Через десять дней — пришлось еще потратить время на оформление визы — мы с мамой сидели рядом в салоне бизнес-класса самолета, который готовился к перелету Домодедово — Страсбург. Мама держалась молодцом — старательно копировала все мои действия и делала вид, что для нее обычное дело сидеть рядом с московскими толстосумами и ловить на себе заботливо-ободряющие взгляды бортпроводниц. Бедняжка! Какой же эгоисткой я была все эти годы — понятия не имела, как живется моей маме в четырех стенах, за постоянными кухонными и домашними заботами! Мне, дуре такой, и в голову не приходило организовать для нее какую-нибудь поездку или хотя бы раз взять с собой в командировку. Я самонадеянно думала, что по сравнению с той жизнью, которая у нее была раньше, я и так создала вокруг волшебное царство благополучия и покоя. А до колик боязливая и скромная моя мамочка даже и не жаловалась никогда, ни о чем не просила, ни на что не претендовала. Я взяла ее руку — морщинистую теплую ладонь, которой немало в этой жизни пришлось пережить, — и закрыла глаза.
Мы летим в Страсбург! Как ни старалась, я не смогла выбрать ни одного другого места на карте, куда бы меня тянуло с такой же силой — словно магнитом. Не могу сказать, что я всерьез надеялась встретить во Франции Егора — он вполне мог остаться в Москве, — но втайне, в самой глубине души, я разрешала себе надеяться на это.
В этот раз я заранее заказала трансфер до отеля, опять же не смогла ничего с собой поделать и забронировала два номера — для себя и для мамы — в «Софителе». Водитель с желтой табличкой, на которой черным маркером была нацарапана моя фамилия, топтался у самого выхода из зоны получения багажа. Вид у мужчины был щетинистый и помятый, на француза он даже близко не походил. Мама покосилась на шофера с явным подозрением, в котором, как в открытой книге, читалось: «Ограбит, в лес завезет и бросит» — видимо, ей наш таксист напоминал какого-нибудь абрека с ближайшего к дому московского рынка — и успокоилась, только когда месье изволил заговорить по-французски.

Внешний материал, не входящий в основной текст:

(* ===== verification/OracleKeeper.v ===== *)
(** The oracle keeper ([src/x/oracle/keeper/keeper.go], [params.go],
    [grpc_query.go], [src/x/oracle/genesis.go]): access to the store, the
    feeder check, queries and genesis.  The handlers of the module run on a
    [Chain]: the modules' stores with the state of the staking and
    distribution keepers. *)

From stdpp Require Import base gmap strings list.
From Stdlib Require Import ZArith Lia.
From S2P Require Import Prelude Sdk SdkExt Types MakerTypes VeTypes OracleTypes World.

#[local] Open Scope string_scope.
#[local] Open Scope Z_scope.

(** ** One field of the store replaced *)
Section Fields.
Implicit Types s : OracleStore.
Definition with_params p s := mkOracleStore p (os_ExchangeRates s) (os_FeederDelegations s)
  (os_MissCounters s) (os_Prevotes s) (os_Votes s) (os_VoteTargets s) (os_Targets s).
Definition with_rates r s := mkOracleStore (os_Params s) r (os_FeederDelegations s)
  (os_MissCounters s) (os_Prevotes s) (os_Votes s) (os_VoteTargets s) (os_Targets s).
Definition with_feeders r s := mkOracleStore (os_Params s) (os_ExchangeRates s) r
  (os_MissCounters s) (os_Prevotes s) (os_Votes s) (os_VoteTargets s) (os_Targets s).
Definition with_misses r s := mkOracleStore (os_Params s) (os_ExchangeRates s)
  (os_FeederDelegations s) r (os_Prevotes s) (os_Votes s) (os_VoteTargets s) (os_Targets s).
Definition with_prevotes r s := mkOracleStore (os_Params s) (os_ExchangeRates s)
  (os_FeederDelegations s) (os_MissCounters s) r (os_Votes s) (os_VoteTargets s) (os_Targets s).
Definition with_votes r s := mkOracleStore (os_Params s) (os_ExchangeRates s)
  (os_FeederDelegations s) (os_MissCounters s) (os_Prevotes s) r (os_VoteTargets s) (os_Targets s).
Definition with_vote_targets r s := mkOracleStore (os_Params s) (os_ExchangeRates s)
  (os_FeederDelegations s) (os_MissCounters s) (os_Prevotes s) (os_Votes s) r (os_Targets s).
Definition with_targets r s := mkOracleStore (os_Params s) (os_ExchangeRates s)
  (os_FeederDelegations s) (os_MissCounters s) (os_Prevotes s) (os_Votes s) (os_VoteTargets s) r.
End Fields.

(** ** The store as the keeper reads and writes it *)
Section Keeper.
Implicit Types s : OracleStore.

Definition oracle_GetParams s : OracleParams := os_Params s.
(** [SetParamSet] panics when a validator of a pair rejects its value. *)
Definition oracle_SetParams s (p : OracleParams) : outcome OracleStore :=
  match oracle_ParamSetPairs p with Ok _ => Ok (with_params p s) | _ => Panic end.
Definition VotePeriod s : Z := op_VotePeriod (os_Params s).
Definition VoteThreshold s : Dec := op_VoteThreshold (os_Params s).
Definition RewardBand s : Dec := op_RewardBand (os_Params s).
Definition RewardDistributionWindow s : Z := op_RewardDistributionWindow (os_Params s).
Definition SlashFraction s : Dec := op_SlashFraction (os_Params s).
Definition SlashWindow s : Z := op_SlashWindow (os_Params s).
Definition MinValidPerWindow s : Dec := op_MinValidPerWindow (os_Params s).

Definition SetExchangeRate s (denom : string) (rate : Dec) : OracleStore :=
  with_rates (<[denom := rate]> (os_ExchangeRates s)) s.
Definition DeleteExchangeRate s (denom : string) : OracleStore :=
  with_rates (delete denom (os_ExchangeRates s)) s.
Definition IterateExchangeRates s : list (string * Dec) := kv_iter (os_ExchangeRates s).

(** By default the right to vote is the operator's own. *)
Definition GetFeederDelegation s (operator : Addr) : Addr :=
  match os_FeederDelegations s !! operator with Some f => f | None => operator end.
Definition SetFeederDelegation s (operator delegate : Addr) : OracleStore :=
  with_feeders (<[operator := delegate]> (os_FeederDelegations s)) s.
Definition IterateFeederDelegations s : list (Addr * Addr) := val_iter (os_FeederDelegations s).

Definition GetMissCounter s (operator : Addr) : Z :=
  match os_MissCounters s !! operator with Some n => n | None => 0 end.
Definition SetMissCounter s (operator : Addr) (n : Z) : OracleStore :=
  with_misses (<[operator := n]> (os_MissCounters s)) s.
Definition DeleteMissCounter s (operator : Addr) : OracleStore :=
  with_misses (delete operator (os_MissCounters s)) s.
Definition IterateMissCounters s : list (Addr * Z) := val_iter (os_MissCounters s).

Definition GetAggregateExchangeRatePrevote s (voter : Addr) : outcome AggregatePrevote :=
  match os_Prevotes s !! voter with Some p => Ok p | None => Err ErrNoAggregatePrevote end.
Definition SetAggregateExchangeRatePrevote s (voter : Addr) (p : AggregatePrevote) : OracleStore :=
  with_prevotes (<[voter := p]> (os_Prevotes s)) s.
Definition DeleteAggregateExchangeRatePrevote s (voter : Addr) : OracleStore :=
  with_prevotes (delete voter (os_Prevotes s)) s.
Definition IterateAggregateExchangeRatePrevotes s : list (Addr * AggregatePrevote) :=
  val_iter (os_Prevotes s).

Definition GetAggregateExchangeRateVote s (voter : Addr) : outcome AggregateVote :=
  match os_Votes s !! voter with Some v => Ok v | None => Err ErrNoAggregateVote end.
Definition SetAggregateExchangeRateVote s (voter : Addr) (v : AggregateVote) : OracleStore :=
  with_votes (<[voter := v]> (os_Votes s)) s.
Definition DeleteAggregateExchangeRateVote s (voter : Addr) : OracleStore :=
  with_votes (delete voter (os_Votes s)) s.
Definition IterateAggregateExchangeRateVotes s : list (Addr * AggregateVote) :=
  val_iter (os_Votes s).

Definition IsVoteTarget s (denom : string) : bool := bool_decide (is_Some (os_VoteTargets s !! denom)).
Definition SetVoteTarget s (denom : string) : OracleStore :=
  with_vote_targets (<[denom := denom]> (os_VoteTargets s)) s.
Definition IterateVoteTargets s : list string := (kv_iter (os_VoteTargets s)).*1.
Definition GetVoteTargets s : list string := IterateVoteTargets s.
Definition ClearVoteTargets s : OracleStore :=
  foldl (fun s denom => with_vote_targets (delete denom (os_VoteTargets s)) s) s (IterateVoteTargets s).

Definition IsTarget s (denom : string) : bool := bool_decide (is_Some (os_Targets s !! denom)).
Definition SetTarget s (denom : string) : OracleStore :=
  with_targets (<[denom := denom]> (os_Targets s)) s.
Definition IterateTargets s : list string := (kv_iter (os_Targets s)).*1.
Definition GetTargets s : list string := IterateTargets s.
End Keeper.

(** ** The chain the oracle runs on *)

Record Chain `{BankKeeper, NftKeeper, StakingKeeper, DistrKeeper} := mkChain {
  ch_world : World;
  ch_staking : staking_state;
  ch_distr : distr_state;
}.

Section Chain.
Context `{Sdk, SdkExt, BankKeeper, NftKeeper, StakingKeeper, DistrKeeper}.
Implicit Types c : Chain.

Definition set_world (w : World) c : Chain := mkChain _ _ _ _ w (ch_staking c) (ch_distr c).
Definition set_staking (s : staking_state) c : Chain := mkChain _ _ _ _ (ch_world c) s (ch_distr c).
Definition set_distr (d : distr_state) c : Chain := mkChain _ _ _ _ (ch_world c) (ch_staking c) d.

Definition ch_oracle c : OracleStore := w_oracle (ch_world c).
Definition set_ch_oracle (s : OracleStore) c : Chain := set_world (set_oracle s (ch_world c)) c.

(** [ValidateFeeder]: the feeder is the operator or its delegate, and the
    validator is bonded. *)
Definition ValidateFeeder c (feederAddr validatorAddr : Addr) : outcome unit :=
  fail_if bool_decide (feederAddr ≠ validatorAddr) &&
          bool_decide (GetFeederDelegation (ch_oracle c) validatorAddr ≠ feederAddr)
    with ErrNoVotingPermission ;;
  match Validator (ch_staking c) validatorAddr with
  | None => Err ErrNoValidatorFound
  | Some val => fail_if negb (IsBonded val) with ErrNoValidatorFound ;; Ok tt
  end.

(** The balance of the module account in one denomination. *)
Definition GetRewardPool c (denom : string) : Coin :=
  GetBalance (w_bank (ch_world c)) (GetModuleAddress oracle_ModuleName) denom.
End Chain.

(** ** Queries ([grpc_query.go]); a nil request is rejected *)
Section Queries.
Context `{Sdk, SdkExt}.
Implicit Types s : OracleStore.

Definition with_req {R A} (req : option R) (k : R → outcome A) : outcome A :=
  match req with Some r => k r | None => Err InvalidArgument end.
Definition with_valoper {A} (a : string) (k : Addr → outcome A) : outcome A :=
  valAddr ← wrap_err InvalidArgument (ValAddressFromBech32 a); k valAddr.

Definition oracle_query_Params s (req : option unit) : outcome OracleParams :=
  with_req req (fun _ => Ok (oracle_GetParams s)).
Definition query_ExchangeRate s (req : option string) : outcome Dec :=
  with_req req (fun denom =>
    fail_if (String.length denom =? 0)%nat with InvalidArgument ;;
    match os_ExchangeRates s !! denom with Some r => Ok r | None => Err ErrUnknownDenom end).
Definition query_ExchangeRates s (req : option unit) : outcome DecCoins :=
  with_req req (fun _ =>
    for_each (fun acc '(d, r) => c ← NewDecCoinFromDec d r; Ok (acc ++ [c])%list)
      (IterateExchangeRates s) []).
Definition query_Actives s (req : option unit) : outcome (list string) :=
  with_req req (fun _ => Ok (IterateExchangeRates s).*1).
Definition query_VoteTargets s (req : option unit) : outcome (list string) :=
  with_req req (fun _ => Ok (GetVoteTargets s)).
Definition query_Targets s (req : option unit) : outcome (list string) :=
  with_req req (fun _ => Ok (GetTargets s)).
Definition query_FeederDelegation s (req : option string) : outcome string :=
  with_req req (fun a => with_valoper a (fun v =>
    Ok (AccAddress_String (GetFeederDelegation s v)))).
Definition query_MissCounter s (req : option string) : outcome Z :=
  with_req req (fun a => with_valoper a (fun v => Ok (GetMissCounter s v))).
Definition query_AggregatePrevote s (req : option string) : outcome AggregatePrevote :=
  with_req req (fun a => with_valoper a (GetAggregateExchangeRatePrevote s)).
Definition query_AggregatePrevotes s (req : option unit) : outcome (list AggregatePrevote) :=
  with_req req (fun _ => Ok (IterateAggregateExchangeRatePrevotes s).*2).
Definition query_AggregateVote s (req : option string) : outcome AggregateVote :=
  with_req req (fun a => with_valoper a (GetAggregateExchangeRateVote s)).
Definition query_AggregateVotes s (req : option unit) : outcome (list AggregateVote) :=
  with_req req (fun _ => Ok (IterateAggregateExchangeRateVotes s).*2).
End Queries.

(** ** Genesis ([genesis.go]); an address that does not parse panics *)
Section Genesis.
Context `{Sdk, SdkExt}.
Implicit Types s : OracleStore.

Definition must {A} (m : outcome A) : outcome A :=
  match m with Ok a => Ok a | _ => Panic end.

Definition init_delegation s (d : string * string) : outcome OracleStore :=
  voter ← must (ValAddressFromBech32 d.2);
  feeder ← must (AccAddressFromBech32 d.1);
  Ok (SetFeederDelegation s voter feeder).
Definition init_rate s (ex : ExchangeRateTuple) : outcome OracleStore :=
  Ok (SetExchangeRate s (ert_Denom ex) (ert_ExchangeRate ex)).
Definition init_miss s (mc : string * Z) : outcome OracleStore :=
  operator ← must (ValAddressFromBech32 mc.1); Ok (SetMissCounter s operator mc.2).
Definition init_prevote s (ap : AggregatePrevote) : outcome OracleStore :=
  valAddr ← must (ValAddressFromBech32 (apv_Voter ap));
  Ok (SetAggregateExchangeRatePrevote s valAddr ap).
Definition init_vote s (av : AggregateVote) : outcome OracleStore :=
  valAddr ← must (ValAddressFromBech32 (av_Voter av));
  Ok (SetAggregateExchangeRateVote s valAddr av).

Definition oracle_InitGenesis s (gs : OracleGenesisState) : outcome OracleStore :=
  s ← for_each init_delegation (og_FeederDelegations gs) s;
  s ← for_each init_rate (og_ExchangeRates gs) s;
  s ← for_each init_miss (og_MissCounters gs) s;
  s ← for_each init_prevote (og_Prevotes gs) s;
  s ← for_each init_vote (og_Votes gs) s;
  oracle_SetParams s (og_Params gs).

Definition oracle_ExportGenesis s : OracleGenesisState :=
  mkOracleGenesis (oracle_GetParams s)
    ((fun '(v, f) => (AccAddress_String f, ValAddress_String v)) <$> IterateFeederDelegations s)
    ((fun '(d, r) => mkTuple d r) <$> IterateExchangeRates s)
    ((fun '(v, n) => (ValAddress_String v, n)) <$> IterateMissCounters s)
    (IterateAggregateExchangeRatePrevotes s).*2
    (IterateAggregateExchangeRateVotes s).*2.
End Genesis.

Кажется, у русского человека, особенно воспитанного в советскую эпоху, благоговение перед иностранцами в крови. Речь европейца имеет просто-таки нервно-паралитический эффект. Отвечать страсбургскому абреку мне не пришлось — он был прекрасно информирован о том, в какой отель нас везти: я только лениво кивнула в знак согласия головой. А мама посмотрела на меня с гордостью и уважением: как это я так легко все понимаю и запросто управляю этим иностранцем. Мне вдруг показалось, что я старше собственной мамы лет так на сто: ее знания и жизненный опыт в условиях современности можно было сравнить разве что с познаниями десятилетнего ребенка. Даже нет — восьми. А у меня только за последние пятнадцать лет каждый год стоил целого десятилетия. И как же тяжело мне вдруг стало тащить на себе эту новейшую историю идущих в ногу со временем поколений! Половину всего, что я знала, предпочла бы безвозвратно забыть.
До «Софителя» мы добрались без приключений. Только сердце у меня забилось сильней и ладони вспотели, когда мы въехали на улицы Страсбурга: теперь уже я всем своим существом чувствовала, что скоро встречу Егора, ощущала, что он где-то здесь. Мама посмотрела на меня с испугом — кажется, лицо мое смертельно побледнело — и успокаивающим жестом погладила по руке.